**ENTRIES SUPPLIED:**
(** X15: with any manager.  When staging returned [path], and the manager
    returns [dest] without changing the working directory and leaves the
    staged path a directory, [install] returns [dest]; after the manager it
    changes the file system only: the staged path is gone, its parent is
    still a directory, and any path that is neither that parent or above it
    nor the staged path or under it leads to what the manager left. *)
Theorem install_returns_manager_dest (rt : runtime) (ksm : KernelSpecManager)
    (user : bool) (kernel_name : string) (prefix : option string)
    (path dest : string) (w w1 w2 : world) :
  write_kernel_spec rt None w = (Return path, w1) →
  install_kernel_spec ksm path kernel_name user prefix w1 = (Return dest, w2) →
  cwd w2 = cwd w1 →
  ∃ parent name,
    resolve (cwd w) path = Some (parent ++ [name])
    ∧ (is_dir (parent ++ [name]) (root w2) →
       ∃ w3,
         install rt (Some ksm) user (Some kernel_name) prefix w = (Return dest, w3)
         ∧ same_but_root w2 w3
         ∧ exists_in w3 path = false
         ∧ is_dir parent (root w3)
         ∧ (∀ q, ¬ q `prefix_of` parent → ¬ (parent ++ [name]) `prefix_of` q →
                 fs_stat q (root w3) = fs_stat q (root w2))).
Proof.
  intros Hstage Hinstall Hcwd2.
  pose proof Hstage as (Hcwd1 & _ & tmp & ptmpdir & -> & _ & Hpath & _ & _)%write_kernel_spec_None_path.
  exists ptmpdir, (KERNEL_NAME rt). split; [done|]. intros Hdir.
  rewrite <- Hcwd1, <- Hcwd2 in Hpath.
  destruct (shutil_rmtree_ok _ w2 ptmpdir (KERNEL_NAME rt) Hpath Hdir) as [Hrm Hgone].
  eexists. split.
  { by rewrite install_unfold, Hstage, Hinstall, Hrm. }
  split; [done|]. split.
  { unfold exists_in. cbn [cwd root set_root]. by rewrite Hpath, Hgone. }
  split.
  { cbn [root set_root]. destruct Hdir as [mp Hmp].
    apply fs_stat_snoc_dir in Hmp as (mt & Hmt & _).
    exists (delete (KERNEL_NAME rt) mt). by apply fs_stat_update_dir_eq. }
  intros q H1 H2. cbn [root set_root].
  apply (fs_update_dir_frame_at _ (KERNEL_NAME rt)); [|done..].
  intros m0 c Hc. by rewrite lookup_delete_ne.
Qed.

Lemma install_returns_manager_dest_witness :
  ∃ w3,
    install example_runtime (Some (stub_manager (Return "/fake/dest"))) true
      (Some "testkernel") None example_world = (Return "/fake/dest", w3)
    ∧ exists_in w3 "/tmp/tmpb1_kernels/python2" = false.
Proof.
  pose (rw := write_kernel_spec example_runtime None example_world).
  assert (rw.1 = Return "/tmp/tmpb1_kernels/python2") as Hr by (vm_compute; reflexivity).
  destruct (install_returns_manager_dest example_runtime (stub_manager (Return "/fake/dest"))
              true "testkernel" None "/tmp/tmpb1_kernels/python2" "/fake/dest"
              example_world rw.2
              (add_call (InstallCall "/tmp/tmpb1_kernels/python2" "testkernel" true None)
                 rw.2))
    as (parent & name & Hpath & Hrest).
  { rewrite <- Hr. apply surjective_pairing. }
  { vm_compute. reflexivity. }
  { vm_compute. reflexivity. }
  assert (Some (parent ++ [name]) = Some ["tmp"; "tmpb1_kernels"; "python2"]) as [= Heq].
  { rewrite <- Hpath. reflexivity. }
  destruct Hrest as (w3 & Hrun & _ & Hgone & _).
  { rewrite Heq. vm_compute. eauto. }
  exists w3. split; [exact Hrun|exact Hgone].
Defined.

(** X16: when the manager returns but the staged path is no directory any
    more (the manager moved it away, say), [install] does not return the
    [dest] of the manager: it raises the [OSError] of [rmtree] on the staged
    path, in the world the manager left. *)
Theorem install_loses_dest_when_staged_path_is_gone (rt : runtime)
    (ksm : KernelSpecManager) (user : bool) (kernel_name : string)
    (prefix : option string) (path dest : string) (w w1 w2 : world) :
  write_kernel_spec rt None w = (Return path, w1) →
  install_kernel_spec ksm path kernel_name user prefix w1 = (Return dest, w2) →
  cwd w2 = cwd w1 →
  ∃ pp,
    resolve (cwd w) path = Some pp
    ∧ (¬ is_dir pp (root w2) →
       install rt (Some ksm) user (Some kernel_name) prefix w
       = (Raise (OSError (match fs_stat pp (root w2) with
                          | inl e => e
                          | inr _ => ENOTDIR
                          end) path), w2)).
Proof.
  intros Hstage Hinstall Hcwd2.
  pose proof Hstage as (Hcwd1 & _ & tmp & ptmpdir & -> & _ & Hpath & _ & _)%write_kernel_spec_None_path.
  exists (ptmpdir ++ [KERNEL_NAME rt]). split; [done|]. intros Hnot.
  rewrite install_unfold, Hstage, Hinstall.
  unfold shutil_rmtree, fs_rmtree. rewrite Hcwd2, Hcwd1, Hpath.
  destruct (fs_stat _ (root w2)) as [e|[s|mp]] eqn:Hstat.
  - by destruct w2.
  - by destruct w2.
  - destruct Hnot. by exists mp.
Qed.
==
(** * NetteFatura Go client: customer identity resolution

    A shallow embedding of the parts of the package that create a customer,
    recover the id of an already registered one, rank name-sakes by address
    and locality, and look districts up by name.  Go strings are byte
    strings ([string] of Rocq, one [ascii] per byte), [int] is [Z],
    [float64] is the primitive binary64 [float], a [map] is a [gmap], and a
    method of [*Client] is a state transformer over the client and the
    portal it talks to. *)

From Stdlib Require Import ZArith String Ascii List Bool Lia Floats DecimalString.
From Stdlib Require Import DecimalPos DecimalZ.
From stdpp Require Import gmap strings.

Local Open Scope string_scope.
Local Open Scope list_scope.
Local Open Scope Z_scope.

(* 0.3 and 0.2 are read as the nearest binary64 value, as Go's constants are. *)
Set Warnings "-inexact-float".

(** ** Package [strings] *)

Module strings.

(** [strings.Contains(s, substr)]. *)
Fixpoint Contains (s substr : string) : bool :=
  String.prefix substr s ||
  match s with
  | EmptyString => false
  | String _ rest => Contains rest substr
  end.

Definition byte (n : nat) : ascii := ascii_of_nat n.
...
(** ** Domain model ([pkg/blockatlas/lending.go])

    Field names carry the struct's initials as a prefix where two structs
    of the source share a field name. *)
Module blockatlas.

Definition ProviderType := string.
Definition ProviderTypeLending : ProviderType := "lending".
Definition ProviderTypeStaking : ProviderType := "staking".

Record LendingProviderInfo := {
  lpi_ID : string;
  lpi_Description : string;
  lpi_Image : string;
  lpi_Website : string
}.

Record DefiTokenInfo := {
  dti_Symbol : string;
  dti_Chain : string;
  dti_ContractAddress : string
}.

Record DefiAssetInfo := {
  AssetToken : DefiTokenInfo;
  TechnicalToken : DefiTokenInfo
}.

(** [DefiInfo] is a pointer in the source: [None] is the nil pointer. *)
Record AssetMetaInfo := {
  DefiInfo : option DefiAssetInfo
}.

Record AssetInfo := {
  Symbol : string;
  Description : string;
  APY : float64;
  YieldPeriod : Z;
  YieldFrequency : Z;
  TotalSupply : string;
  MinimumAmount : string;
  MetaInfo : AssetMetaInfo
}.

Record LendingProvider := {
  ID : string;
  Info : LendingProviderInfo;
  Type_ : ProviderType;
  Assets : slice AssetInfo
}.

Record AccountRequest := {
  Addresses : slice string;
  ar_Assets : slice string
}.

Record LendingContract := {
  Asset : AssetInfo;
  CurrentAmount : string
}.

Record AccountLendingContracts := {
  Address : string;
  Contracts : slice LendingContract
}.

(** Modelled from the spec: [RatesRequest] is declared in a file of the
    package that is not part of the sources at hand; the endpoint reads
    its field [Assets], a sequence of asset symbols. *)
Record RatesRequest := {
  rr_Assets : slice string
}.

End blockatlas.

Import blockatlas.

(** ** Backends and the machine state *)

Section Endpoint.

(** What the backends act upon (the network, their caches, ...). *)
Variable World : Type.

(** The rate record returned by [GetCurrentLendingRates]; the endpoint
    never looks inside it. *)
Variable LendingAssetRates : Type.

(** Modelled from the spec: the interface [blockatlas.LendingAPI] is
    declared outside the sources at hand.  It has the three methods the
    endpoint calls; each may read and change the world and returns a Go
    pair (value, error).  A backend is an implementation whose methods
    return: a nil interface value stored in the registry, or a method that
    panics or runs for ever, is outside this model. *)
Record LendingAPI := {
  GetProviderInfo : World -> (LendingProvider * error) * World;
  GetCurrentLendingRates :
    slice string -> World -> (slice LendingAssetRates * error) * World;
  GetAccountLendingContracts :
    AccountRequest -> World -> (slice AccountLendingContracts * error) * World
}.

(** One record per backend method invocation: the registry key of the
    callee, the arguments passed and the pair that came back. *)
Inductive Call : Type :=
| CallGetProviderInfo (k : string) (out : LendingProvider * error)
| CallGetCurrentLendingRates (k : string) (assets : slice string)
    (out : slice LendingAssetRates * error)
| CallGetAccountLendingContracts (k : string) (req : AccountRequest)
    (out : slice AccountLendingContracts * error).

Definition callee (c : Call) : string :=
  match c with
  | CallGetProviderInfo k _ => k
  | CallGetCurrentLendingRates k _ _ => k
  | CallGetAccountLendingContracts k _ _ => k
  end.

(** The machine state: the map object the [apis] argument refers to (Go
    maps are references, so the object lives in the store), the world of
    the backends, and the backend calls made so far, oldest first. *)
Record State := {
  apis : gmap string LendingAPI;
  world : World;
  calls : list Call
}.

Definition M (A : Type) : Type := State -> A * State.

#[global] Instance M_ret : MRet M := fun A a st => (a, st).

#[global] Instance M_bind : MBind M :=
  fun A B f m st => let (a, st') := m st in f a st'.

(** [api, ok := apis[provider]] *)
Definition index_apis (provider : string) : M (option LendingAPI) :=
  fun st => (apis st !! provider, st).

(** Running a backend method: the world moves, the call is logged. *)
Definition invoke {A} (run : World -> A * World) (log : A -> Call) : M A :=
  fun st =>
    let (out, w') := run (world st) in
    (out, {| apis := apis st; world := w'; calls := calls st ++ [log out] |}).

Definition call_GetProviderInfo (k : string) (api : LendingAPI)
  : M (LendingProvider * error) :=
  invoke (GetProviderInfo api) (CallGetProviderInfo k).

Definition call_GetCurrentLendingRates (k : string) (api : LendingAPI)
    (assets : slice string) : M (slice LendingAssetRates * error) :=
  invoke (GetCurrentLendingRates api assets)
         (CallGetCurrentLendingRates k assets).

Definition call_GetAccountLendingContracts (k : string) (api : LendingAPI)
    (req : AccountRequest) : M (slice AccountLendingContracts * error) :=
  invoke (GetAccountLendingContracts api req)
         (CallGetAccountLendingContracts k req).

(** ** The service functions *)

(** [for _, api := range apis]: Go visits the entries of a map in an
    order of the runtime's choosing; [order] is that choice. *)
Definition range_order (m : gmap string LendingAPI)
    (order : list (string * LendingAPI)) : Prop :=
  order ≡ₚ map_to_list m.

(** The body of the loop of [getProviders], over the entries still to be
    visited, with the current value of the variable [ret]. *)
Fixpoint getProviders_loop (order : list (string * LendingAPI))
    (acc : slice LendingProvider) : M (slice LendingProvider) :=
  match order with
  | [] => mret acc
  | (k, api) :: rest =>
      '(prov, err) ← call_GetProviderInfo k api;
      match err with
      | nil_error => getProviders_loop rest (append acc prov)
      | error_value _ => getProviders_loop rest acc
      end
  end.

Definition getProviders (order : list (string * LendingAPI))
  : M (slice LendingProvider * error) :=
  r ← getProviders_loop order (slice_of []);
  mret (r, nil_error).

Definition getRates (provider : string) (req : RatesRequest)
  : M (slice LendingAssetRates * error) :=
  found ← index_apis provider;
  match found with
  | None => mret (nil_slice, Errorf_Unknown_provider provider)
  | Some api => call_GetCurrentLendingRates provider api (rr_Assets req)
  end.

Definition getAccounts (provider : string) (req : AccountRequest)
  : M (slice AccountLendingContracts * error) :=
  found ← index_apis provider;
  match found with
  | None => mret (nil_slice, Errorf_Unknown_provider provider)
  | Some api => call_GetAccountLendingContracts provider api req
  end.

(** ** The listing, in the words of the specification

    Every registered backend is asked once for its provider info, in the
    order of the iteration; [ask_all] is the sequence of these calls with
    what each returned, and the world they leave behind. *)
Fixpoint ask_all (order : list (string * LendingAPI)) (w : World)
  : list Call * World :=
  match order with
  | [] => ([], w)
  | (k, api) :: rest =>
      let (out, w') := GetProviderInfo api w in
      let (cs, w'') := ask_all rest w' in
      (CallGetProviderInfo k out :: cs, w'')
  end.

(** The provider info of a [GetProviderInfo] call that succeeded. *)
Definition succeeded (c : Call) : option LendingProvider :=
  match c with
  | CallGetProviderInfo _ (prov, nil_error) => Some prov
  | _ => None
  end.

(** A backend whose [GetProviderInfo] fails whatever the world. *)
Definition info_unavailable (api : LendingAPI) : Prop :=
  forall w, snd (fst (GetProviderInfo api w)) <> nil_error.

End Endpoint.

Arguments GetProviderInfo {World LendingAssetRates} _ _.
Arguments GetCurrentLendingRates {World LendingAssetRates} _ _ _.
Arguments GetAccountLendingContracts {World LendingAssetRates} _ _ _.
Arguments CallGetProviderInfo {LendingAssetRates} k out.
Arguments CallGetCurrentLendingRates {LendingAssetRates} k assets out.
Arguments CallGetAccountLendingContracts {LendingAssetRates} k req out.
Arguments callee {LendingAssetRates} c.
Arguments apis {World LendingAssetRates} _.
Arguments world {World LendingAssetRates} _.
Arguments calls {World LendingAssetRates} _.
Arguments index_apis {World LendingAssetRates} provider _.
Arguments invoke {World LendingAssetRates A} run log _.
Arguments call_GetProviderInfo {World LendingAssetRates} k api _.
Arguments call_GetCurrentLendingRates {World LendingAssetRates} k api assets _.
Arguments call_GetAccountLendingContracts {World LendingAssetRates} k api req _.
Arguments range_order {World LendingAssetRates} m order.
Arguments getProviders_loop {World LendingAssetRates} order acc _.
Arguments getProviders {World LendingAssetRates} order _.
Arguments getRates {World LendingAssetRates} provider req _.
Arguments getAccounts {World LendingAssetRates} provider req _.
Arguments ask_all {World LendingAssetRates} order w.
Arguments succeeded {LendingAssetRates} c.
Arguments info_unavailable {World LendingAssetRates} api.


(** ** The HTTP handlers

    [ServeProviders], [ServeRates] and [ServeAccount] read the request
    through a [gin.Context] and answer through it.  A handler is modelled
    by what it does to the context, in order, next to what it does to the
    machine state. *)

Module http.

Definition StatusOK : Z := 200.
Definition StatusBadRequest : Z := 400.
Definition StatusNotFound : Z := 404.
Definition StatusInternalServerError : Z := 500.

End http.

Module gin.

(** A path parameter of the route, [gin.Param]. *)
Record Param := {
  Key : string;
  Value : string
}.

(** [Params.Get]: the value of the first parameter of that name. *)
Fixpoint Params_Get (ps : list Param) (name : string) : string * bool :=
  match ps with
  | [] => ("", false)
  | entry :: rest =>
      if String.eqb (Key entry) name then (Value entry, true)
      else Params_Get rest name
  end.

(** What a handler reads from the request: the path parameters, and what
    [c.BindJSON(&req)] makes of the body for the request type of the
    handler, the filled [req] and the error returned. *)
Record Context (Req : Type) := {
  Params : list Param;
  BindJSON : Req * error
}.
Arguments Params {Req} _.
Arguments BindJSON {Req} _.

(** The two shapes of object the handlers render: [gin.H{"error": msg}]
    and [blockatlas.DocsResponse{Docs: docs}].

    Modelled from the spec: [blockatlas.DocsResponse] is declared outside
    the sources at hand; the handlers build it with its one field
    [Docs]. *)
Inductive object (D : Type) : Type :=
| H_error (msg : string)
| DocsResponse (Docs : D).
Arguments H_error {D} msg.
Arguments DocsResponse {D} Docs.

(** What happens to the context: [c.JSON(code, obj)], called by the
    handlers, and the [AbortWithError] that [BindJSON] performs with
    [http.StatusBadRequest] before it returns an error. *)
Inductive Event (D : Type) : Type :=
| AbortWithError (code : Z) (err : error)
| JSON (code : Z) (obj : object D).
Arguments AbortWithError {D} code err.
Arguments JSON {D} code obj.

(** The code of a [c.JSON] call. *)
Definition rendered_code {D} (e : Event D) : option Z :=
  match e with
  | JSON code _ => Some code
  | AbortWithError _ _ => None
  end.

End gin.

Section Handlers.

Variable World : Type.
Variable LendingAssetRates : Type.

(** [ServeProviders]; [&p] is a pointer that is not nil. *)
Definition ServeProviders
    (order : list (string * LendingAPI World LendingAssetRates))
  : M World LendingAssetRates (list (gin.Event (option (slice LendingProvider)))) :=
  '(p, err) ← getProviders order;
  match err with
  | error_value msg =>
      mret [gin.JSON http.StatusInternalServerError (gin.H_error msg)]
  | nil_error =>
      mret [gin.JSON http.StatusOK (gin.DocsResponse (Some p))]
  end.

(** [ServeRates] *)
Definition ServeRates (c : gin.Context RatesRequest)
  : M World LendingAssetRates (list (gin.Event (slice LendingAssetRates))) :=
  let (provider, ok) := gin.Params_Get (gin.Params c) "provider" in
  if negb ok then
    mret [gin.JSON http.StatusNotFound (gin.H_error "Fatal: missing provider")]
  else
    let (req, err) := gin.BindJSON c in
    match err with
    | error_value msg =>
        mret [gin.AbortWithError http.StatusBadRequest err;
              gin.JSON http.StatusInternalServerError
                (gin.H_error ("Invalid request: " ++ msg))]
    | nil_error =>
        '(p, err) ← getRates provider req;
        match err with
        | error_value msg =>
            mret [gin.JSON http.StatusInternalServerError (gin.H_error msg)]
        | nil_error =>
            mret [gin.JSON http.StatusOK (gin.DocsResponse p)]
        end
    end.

**TASK PROMPT:**
What are the lines, exactly as written above, from the line with "let (out, w') := GetProviderInfo" to the line with "api assets _.", both included? Output only those.

**EXERCISE OUTPUT:**
      let (out, w') := GetProviderInfo api w in
      let (cs, w'') := ask_all rest w' in
      (CallGetProviderInfo k out :: cs, w'')
  end.

(** The provider info of a [GetProviderInfo] call that succeeded. *)
Definition succeeded (c : Call) : option LendingProvider :=
  match c with
  | CallGetProviderInfo _ (prov, nil_error) => Some prov
  | _ => None
  end.

(** A backend whose [GetProviderInfo] fails whatever the world. *)
Definition info_unavailable (api : LendingAPI) : Prop :=
  forall w, snd (fst (GetProviderInfo api w)) <> nil_error.

End Endpoint.

Arguments GetProviderInfo {World LendingAssetRates} _ _.
Arguments GetCurrentLendingRates {World LendingAssetRates} _ _ _.
Arguments GetAccountLendingContracts {World LendingAssetRates} _ _ _.
Arguments CallGetProviderInfo {LendingAssetRates} k out.
Arguments CallGetCurrentLendingRates {LendingAssetRates} k assets out.
Arguments CallGetAccountLendingContracts {LendingAssetRates} k req out.
Arguments callee {LendingAssetRates} c.
Arguments apis {World LendingAssetRates} _.
Arguments world {World LendingAssetRates} _.
Arguments calls {World LendingAssetRates} _.
Arguments index_apis {World LendingAssetRates} provider _.
Arguments invoke {World LendingAssetRates A} run log _.
Arguments call_GetProviderInfo {World LendingAssetRates} k api _.
Arguments call_GetCurrentLendingRates {World LendingAssetRates} k api assets _.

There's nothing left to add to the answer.